The undersigned represents and warrants that there has been no assignment or other transfer of any interest in any Claim which he may have against the Releasees, or any of them, and the undersigned agrees to indemnify and hold the Releasees, and each of them, harmless from any liability, Claims, demands, damages, costs, expenses and attorneys’ fees incurred by the Releasees, or any of them, as the result of any such assignment or transfer or any rights or Claims under any such assignment or transfer. It is the intention of the parties that this indemnity does not require payment as a condition precedent to recovery by the Releasees against the undersigned under this indemnity.

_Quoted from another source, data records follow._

(* ===== verification/SlampTrace.v ===== *)
(** The dependences of the memory profiler are those of the program.

    [Slamp] models the hooks.  Here a run of the profiler is a trace of loop events,
    accesses, allocations and deallocations; the log is compared with the flow
    dependences of the accesses of the trace. *)
From S2P Require Import Prelude Machine BoundMalloc Slamp.
#[local] Open Scope Z_scope.

(** ** Timestamps *)

Lemma lor_add a b k : 0 ≤ k → 0 ≤ b < 2 ^ k → Z.lor (a * 2 ^ k) b = a * 2 ^ k + b.
Proof.
  intros Hk Hb. rewrite <-Z.shiftl_mul_pow2 by done. symmetry. rewrite Z.add_nocarry_lxor; [apply Z.lxor_lor|];
    apply Z.bits_inj'; intros i Hi; rewrite Z.land_spec, Z.bits_0; destruct (Z.ltb_spec i k).
  all: try (rewrite Z.shiftl_spec_low by lia; done).
  all: rewrite (testbit_ge_width k b i) by lia; apply andb_false_r.
Qed.
Lemma CREATE_TS_split instr iter invoc : 0 ≤ instr < 2 ^ 20 → 0 ≤ iter < 2 ^ 40 → 0 ≤ invoc < 16 →
  CREATE_TS instr iter invoc = (instr * 2 ^ 40 + iter) * 2 ^ 4 + invoc.
Proof.
  intros Hi Ht Hv. unfold CREATE_TS, INVOCATION_SIZE.
  change 0xffffffffff with (Z.ones 40). change 0xf with (Z.ones 4). rewrite !Z.land_ones, (Z.mod_small iter), (Z.mod_small invoc) by lia.
  rewrite !Z.shiftl_mul_pow2 by lia. rewrite !wrap_small by lia.
  rewrite (lor_add instr (iter * 2 ^ 4) 44) by lia.
  replace (instr * 2 ^ 44 + iter * 2 ^ 4) with ((instr * 2 ^ 40 + iter) * 2 ^ 4) by lia. apply lor_add; lia.
Qed.

(** A timestamp has the three numbers, as long as they are in range. *)
Lemma timestamp_fields instr iter invoc : 0 ≤ instr < 2 ^ 20 → 0 ≤ iter < 2 ^ 40 → 0 ≤ invoc < 16 →
  GET_INSTR (CREATE_TS instr iter invoc) = instr ∧ GET_ITER (CREATE_TS instr iter invoc) = iter ∧
  GET_INVOC (CREATE_TS instr iter invoc) = invoc.
Proof.
  intros Hi Ht Hv. rewrite CREATE_TS_split by done. unfold GET_INSTR, GET_ITER, GET_INVOC, INVOCATION_SIZE.
  change 0xfffff with (Z.ones 20). change 0xffffffffff with (Z.ones 40). change 0xf with (Z.ones 4).
  rewrite !Z.land_ones, !Z.shiftr_div_pow2 by lia. change (2 ^ 44) with (2 ^ 40 * 2 ^ 4).
  split_and!; Z.to_euclidean_division_equations; lia.
Qed.

Lemma timestamp_nonzero instr iter invoc : 0 < instr < 2 ^ 20 → 0 ≤ iter < 2 ^ 40 → 0 ≤ invoc < 16 →
  CREATE_TS instr iter invoc ≠ 0.
Proof. intros. rewrite CREATE_TS_split by lia. lia. Qed.

(** ** Addresses

    Shadow addresses have 44 bits of the address.  Programs use three parts of the
    address space: the heap of the profiler and static data below it, the code and
    data of position-independent programs, and libraries and the stack. *)

Definition user_span (a n : Z) : Prop :=
  0 ≤ a ∧ a + n ≤ 2 ^ 40 ∨ 0x540000000000 ≤ a ∧ a + n ≤ 0x580000000000 ∨ 0x7c0000000000 ≤ a ∧ a + n ≤ 0x800000000000.
Definition user_addr (a : Z) : Prop := user_span a 1.
#[global] Instance user_span_dec a n : Decision (user_span a n).
Proof. unfold user_span. apply _. Defined.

The undersigned agrees that if he hereafter commences any suit arising out of, based upon, or relating to any of the Claims released hereunder or in any manner asserts against the Releasees, or any of them, any of the Claims released hereunder, then the undersigned agrees to pay to the Releasees, and each of them, in addition to any other damages caused to the Releasees thereby, all attorneys’ fees incurred by the Releasees in defending or otherwise responding to said suit or Claim.
The undersigned further understands and agrees that neither the payment of any sum of money nor the execution of this Release shall constitute or be construed as an admission of any liability whatsoever by the Releasees, or any of them, who have consistently taken the position that they have no liability whatsoever to the undersigned.
IN WITNESS WHEREOF, the undersigned has executed this Release this  _____  day of                      20_.